- ASSIGNMENT: The following data has a line with "Some x, _ =>" and a line with "LastAppendedElement t = Ok (place (frames (removelast". Write out exactly those lines and all the lines between them.

Start of DATASET EXTRACT

(** ** Blocks of ids *)

Ltac blia := unfold kBatchSize in *; lia.

Fixpoint chain (start : Z) (n : nat) : list Z :=
  match n with O => [] | S n => start :: chain (start + kBatchSize) n end.

Lemma length_chain s n : length (chain s n) = n.
Proof. revert s. induction n; intros; cbn; auto. Qed.

Lemma chain_lookup s n k : (k < n)%nat -> chain s n !! k = Some (s + kBatchSize * Z.of_nat k).
Proof.
  revert s k. induction n as [| n IH]; intros s k Hk; [lia |].
  destruct k as [| k]; cbn [chain lookup list_lookup].
  - f_equal. unfold kBatchSize. lia.
  - change (chain (s + kBatchSize) n !! k = Some (s + kBatchSize * Z.of_nat (S k))).
    rewrite IH by lia. f_equal. unfold kBatchSize. lia.
Qed.

Lemma chain_snoc s n : chain s (S n) = chain s n ++ [s + kBatchSize * Z.of_nat n].
Proof.
  revert s. induction n as [| n IH]; intros s.
  - cbn. f_equal. unfold kBatchSize. lia.
  - change (chain s (S (S n))) with (s :: chain (s + kBatchSize) (S n)).
    rewrite IH. cbn [chain app]. do 2 f_equal. f_equal. unfold kBatchSize. lia.
Qed.

Lemma drop_chain s n k :
  (k <= n)%nat -> drop k (chain s n) = chain (s + kBatchSize * Z.of_nat k) (n - k).
Proof.
  revert s n. induction k as [| k IH]; intros s n Hk.
  - rewrite Nat.sub_0_r. cbn [drop]. f_equal. change (Z.of_nat 0) with 0. unfold kBatchSize. rewrite Z.mul_0_r, Z.add_0_r. reflexivity.
  - destruct n as [| n]; [lia |]. cbn [chain drop]. rewrite IH by lia. f_equal; unfold kBatchSize; lia.
Qed.
(* ===== verification/UpdatesQueueSys.v ===== *)
(** Concurrent use of the replication queue of a leader.

    The system is a queue and the pending atomic steps of the threads that are inside of
    [OnUpdateHandled]; pushes, answers, invalidations and the steps of all the threads
    interleave freely. Every follower answers an update at most once. Proved: in every
    reachable state the accounting of the results is exact, so no assertion fails, no handler
    is called twice or after its [PushAndWait] has returned; and every [PushAndWait] of a
    cluster with an odd number of nodes returns once the followers have answered. *)

From S2P Require Import Prelude Raft ReplVotes UpdatesQueue UpdatesQueueInv.

Section Sys.
Context {U : Type} (HasEmitterID : U -> bool) (DataSize : U -> Z) (sizeofEntry : Z).
Context (n : Z).          (* nodes of the cluster, the leader included *)

Implicit Types (q : Queue U) (c : QueueEntry U) (v : Value U) (P : list Z).

Definition cc : Z := GetConsensusForN n.

(** ** The accounting *)

(** The result of the update is on its way or has been sent, or will never be. *)
Definition finished v : bool := negb (requireResult (replication_ v)) || voted cc (replication_ v).

Definition in_block (i id : Z) : bool := (i <=? id) && (id <? i + kBatchSize).

(** [P]: the ids whose verdict is given, and whose handler is not called yet. *)
Record entry_ok P (id : Z) v : Prop := {
  eo_sum : approves (replication_ v) + errors (replication_ v) = 1 + replicas (replication_ v);
  eo_range : 1 <= approves (replication_ v) /\ 0 <= errors (replication_ v)
             /\ 0 <= replicas (replication_ v) <= n - 1;
  eo_emit : replicas (replication_ v) = n - 1 -> replicatedToEmitter (replication_ v) = true;
  eo_pend : id ∈ P -> requireResult (replication_ v) = true /\ voted cc (replication_ v) = true
}.

Definition handler_ok q P (id : Z) v : Prop :=
  forall h, onResult_ v = Some h ->
    requireResult (replication_ v) = true /\ (voted cc (replication_ v) = true -> id ∈ P)
    /\ is_Some (waiters q !! h).
Lemma flats_sub op p o ch : flats [Sub op p o ch] = head op p (length (flats ch)) :: flats ch.
Proof. unfold flats at 1. cbn. by rewrite app_nil_r. Qed.

Lemma flat_pos t : 0 < length (flat t).
Proof. destruct t; simpl; lia. Qed.

Lemma flats_pos ts : ts <> [] -> 0 < length (flats ts).
Proof.
  destruct ts as [| t ts]; [done |]. rewrite flats_cons, length_app. pose proof (flat_pos t). lia.
Qed.

Lemma flats_pos_nil ts : length (flats ts) = 0 -> ts = [].
Proof. destruct ts as [| t ts]; [done |]. pose proof (flats_pos (t :: ts) ltac:(done)). lia. Qed.

Lemma opened_sub pos op p o ch :
  opened pos (Sub op p o ch) = (if o then [pos] else []) ++ openeds (S pos) ch.
Proof.
  reflexivity.
Qed.

Lemma openeds_app pos ts us :
  openeds pos (ts ++ us) = openeds pos ts ++ openeds (pos + length (flats ts)) us.
Proof.
  revert pos. induction ts as [| t ts IH]; intros pos; cbn [openeds app].
  - cbn. by rewrite Nat.add_0_r.
  - rewrite IH, flats_cons, length_app, <- app_assoc, Nat.add_assoc. done.
Qed.

Lemma openeds_cons pos t ts :
  openeds pos (t :: ts) = opened pos t ++ openeds (pos + length (flat t)) ts.
Proof. reflexivity. Qed.

Lemma offset_pre c n : length (pre_nodes c n) = offset c.
Proof. induction c as [| fr c IH]; cbn; [done |]. by rewrite length_app, length_cons, IH. Qed.

Lemma plug_flats c ts :
  flats (plug c ts) = pre_nodes c (length (flats ts)) ++ flats ts ++ post_nodes c.
Proof.
  induction c as [| fr c IH]; cbn; [by rewrite app_nil_r |].
  unfold frame_tree. rewrite flats_app, flats_cons, flat_sub, IH, <- !app_assoc, !length_app.
  rewrite offset_pre, Nat.add_assoc. cbn. by rewrite <- !app_assoc.
Qed.

Lemma plug_length c ts :
  length (flats (plug c ts)) = offset c + length (flats ts) + length (post_nodes c).
Proof. rewrite plug_flats, !length_app, offset_pre. lia. Qed.

Lemma plug_openeds pos c ts :
  openeds pos (plug c ts) =
  pre_open pos c ++ openeds (pos + offset c) ts
  ++ post_open (pos + offset c + length (flats ts)) c.
Proof.
  revert pos. induction c as [| fr c IH]; intros pos; cbn.
  - by rewrite Nat.add_0_r, app_nil_r.
  - rewrite openeds_app, openeds_cons. unfold frame_tree. rewrite opened_sub, IH, flat_sub.
    cbn [length]. rewrite plug_length, Nat.add_sub, <- !app_assoc.
    replace (S (pos + length (flats (f_before fr))) + offset c)
      with (pos + (length (flats (f_before fr)) + S (offset c))) by lia.
    do 5 f_equal. f_equal. lia.
Qed.

Lemma plug_app c1 c2 ts : plug (c1 ++ c2) ts = plug c1 (plug c2 ts).
Proof. induction c1 as [| fr c1 IH]; cbn; [done |]. by rewrite IH. Qed.

#[local] Ltac flat_len :=
  rewrite ?flats_app, ?flats_cons, ?flats_nil, ?flat_leaf, ?flat_sub, ?length_app;
  cbn [length]; lia.
(** the search for the last appended element ends. In every state that building reaches,
    [LastAppendedElement] returns the position of the last child of the last open bracket, or of
    that bracket when it is empty, or of the last tree of the root. *)
Theorem LastAppendedElement_found os z t :
  steps build os builder_empty = Ok z -> z <> builder_empty ->
  steps perform os empty_tree = Ok t ->
  match last (b_current z), last (b_open z) with
  | Some x, _ =>
      LastAppendedElement t = Ok (place (frames (b_open z)) (removelast (b_current z))) /\
      container_ t !! place (frames (b_open z)) (removelast (b_current z)) = Some (root x)
  | None, Some (before, op, p) =>
      LastAppendedElement t = Ok (place (frames (removelast (b_open z))) before) /\
      container_ t !! place (frames (removelast (b_open z))) before = Some (head op p 0)
  | None, None => False
  end.
Proof.
  intros Hb Hne Hp. destruct (steps_represent os z Hb) as (t' & E & [Hz Hr]).
  rewrite Hp in E. injection E as <-. pose proof (frames_spine z Hz) as Hs.
  destruct (last (b_current z)) as [x |] eqn:El; [| destruct (last (b_open z)) as [[[before op] p] |] eqn:Eo].
  - apply last_removelast in El. destruct z as [st cur]. cbn in *. unfold forest_of in Hr. cbn in Hr.
    rewrite El in Hz, Hr. split.
    + eapply LastAppendedElement_leaf; [done | apply Hz | done].
    + by eapply lookup_place.
  - apply last_removelast in Eo. destruct z as [st cur]. cbn in *. apply last_None in El as ->.
    unfold forest_of in Hr. cbn in Hr. rewrite Eo in Hz, Hr, Hs. rewrite frames_app in Hr, Hs. cbn in Hr, Hs.
    apply builder_ok_snoc in Hz as (H1 & H2 & H3). apply spine_snoc in Hs as [Hs _]. split.
    + by eapply LastAppendedElement_bracket.
    + rewrite plug_snoc in Hr. exact (lookup_place _ _ _ _ _ Hr).
  - apply Hne. destruct z as [st cur]. cbn in *. by apply last_None in El as ->; apply last_None in Eo as ->.
Qed.

(** ** Reading the vector *)

(** The forest of a part of the container, by the sizes in the heads of the brackets. *)
Fixpoint read_forest (fuel : nat) (c : list (Node Op B V)) : list tree :=
  match fuel, c with
  | S fuel, mk_node op (Value v) :: c => Leaf op v :: read_forest fuel c
  | S fuel, mk_node op (SubTree s p) :: c =>
      Sub op p false (read_forest fuel (take (s - 1) c)) :: read_forest fuel (drop (s - 1) c)
  | _, _ => []
  end.
Lemma for_active_length (g : Node OpType EqualPositions Entry -> result (Node OpType EqualPositions Entry)) act c c' :
  for_active g act c = Ok c' -> length c' = length c.
Proof.
  revert c. induction act as [| i act IH]; intros c; cbn [for_active]; [by intros [= <-] |].
  destruct (c !! i) as [nd |]; [| done]. cbn [of_option mbind result_bind]. destruct (g nd) as [nd' |]; [| done].
  cbn [mbind result_bind]. intros E%IH. by rewrite length_insert in E.
Qed.

Lemma append_if_beyond_checks pos i (nd : Node OpType EqualPositions Entry) : only_checks (append_if_beyond pos i nd).
Proof. unfold append_if_beyond, Node_Append. intros f. repeat case_match; try done; by intros [= <-]. Qed.

Lemma enclose_step_checks from to i (nd : Node OpType EqualPositions Entry) : only_checks (enclose_step from to i nd).
Proof. unfold enclose_step, Node_Append. cbv zeta. intros f. repeat case_match; try done; by intros [= <-]. Qed.

(** The loop over the open brackets changes no other node. *)
Lemma for_active_other (g : Node OpType EqualPositions Entry -> result (Node OpType EqualPositions Entry)) act c :
  (forall nd, only_checks (g nd)) -> only_checks (for_active g act c) /\
  forall c' k, for_active g act c = Ok c' -> k ∉ act -> c' !! k = c !! k.
Proof.
  intros Hg. revert c. induction act as [| i act IH]; intros c; cbn [for_active]; [split; [done |]; by intros c' k [= <-] |].
  destruct (c !! i) as [nd |]; cbn [of_option mbind result_bind]; [| split; [intros f; by intros [= <-] | done]].
  destruct (g nd) as [nd' | f'] eqn:E; cbn [mbind result_bind]; [| split; [intros f [= <-]; by apply Hg in E | done]].
  split; [apply IH |]. intros c' k Hc [Hne Hk]%not_elem_of_cons. rewrite (proj2 (IH _) c' k Hc Hk). by rewrite list_lookup_insert_ne.
Qed.

Lemma Node_Append_checks (nd : Node OpType EqualPositions Entry) : only_checks (Node_Append nd).
Proof. unfold Node_Append. intros f. destruct (storage_ nd); [done |]. by intros [= <-]. Qed.

(** Inserting an entry that is not split, behind the position [pos]: the nodes up to [pos] that are neither heads of
    open brackets nor of brackets that end behind [pos + 1] stay. *)
Lemma Emplace_before o e t pos h nd :
  container_ t !! h = Some nd -> h <= pos -> h + Node_Size nd <= pos + 1 -> h ∉ activeBrackets_ t ->
  let r := Emplace (@Process X 1) (pos + 1) o (is_null_entry e) t in
  only_checks r /\ forall p, r = Ok p -> fst p = 1 /\ container_ (snd p) !! h = Some nd /\ pos + 1 < Size (snd p).
Proof.
  intros Hh Hle Hend Hact. cbv zeta. unfold Emplace. destruct (Nat.eqb_spec (pos + 1) (Size t)) as [Es | Es].
  - unfold Append. destruct (for_active_other Node_Append (activeBrackets_ t) (container_ t) Node_Append_checks) as [Hf Hk].
    destruct (for_active _ _ _) as [c |] eqn:E; cbn [mbind result_bind]; [| split; [intros f' [= <-]; by apply Hf | done]].
    pose proof (Hk c h eq_refl Hact) as Hc. rewrite Hh in Hc. clear Hf.
    assert (length c = pos + 1) as Hl by (rewrite (for_active_length _ _ _ _ E), Es; done).
    unfold inserted, Size. cbn [container_]. rewrite length_app, Hl. cbn [length]. rewrite Nat.add_sub.
    rewrite (Process_done 0 _ _ (mk_qe e [] CondEmpty false false)); [| | done].
    + split; [done |]. intros p [= <-]. cbn. split; [done |]. split; [| rewrite length_app, Hl; cbn; lia].
      rewrite lookup_app_l; [done |]. apply lookup_lt_Some in Hc. lia.
    + unfold Get, node_at. cbn. rewrite lookup_app_r by lia. by rewrite Hl, Nat.sub_diag.
  - destruct (Nat.ltb_spec (pos + 1) (Size t)) as [Hs | Hs]; cbn [negb]; [| split; [intros f; by intros [= <-] | done]].
    pose proof (shift_active_checks (fun b => pos + 1 <=? b) t) as Hsh.
    destruct (shift_active _ t) as [act |]; cbn [mbind result_bind]; [| split; [intros ? [= <-]; by apply Hsh | done]].
    pose proof (for_nodes_checks (append_if_beyond (pos + 1)) 0 (pos + 1) (container_ t) (append_if_beyond_checks (pos + 1))) as Hfn.
    destruct (for_nodes _ _ _ _) as [c |] eqn:E; cbn [mbind result_bind]; [| split; [intros ? [= <-]; by apply Hfn | done]].
    destruct (for_nodes_lookup _ _ _ _ _ h nd E Hh ltac:(lia)) as (nd' & En & Hc).
    unfold append_if_beyond in En. rewrite (proj2 (Nat.ltb_ge _ _)), andb_false_r in En by (cbn; lia). injection En as <-.
    pose proof (for_nodes_length _ _ _ _ _ E) as Hl.
    unfold inserted, emplace. assert (length (take (pos + 1) c) = pos + 1) as Ht by (rewrite length_take; unfold Size in *; lia).
    rewrite (Process_done 0 _ _ (mk_qe e [] CondEmpty false false)); [| | done].
    + split; [done |]. intros p [= <-]. cbn. split; [done |]. split.
      * rewrite lookup_app_l by lia. rewrite lookup_take_lt by lia. done.
      * unfold Size in *. cbn. rewrite length_app, Ht, length_cons, length_drop. lia.
    + unfold Get, node_at. cbn. rewrite lookup_app_r by lia. by rewrite Ht, Nat.sub_diag.
Qed.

End of DATASET EXTRACT

- ANSWER:
  | Some x, _ =>
      LastAppendedElement t = Ok (place (frames (b_open z)) (removelast (b_current z))) /\
      container_ t !! place (frames (b_open z)) (removelast (b_current z)) = Some (root x)
  | None, Some (before, op, p) =>
      LastAppendedElement t = Ok (place (frames (removelast (b_open z))) before) /\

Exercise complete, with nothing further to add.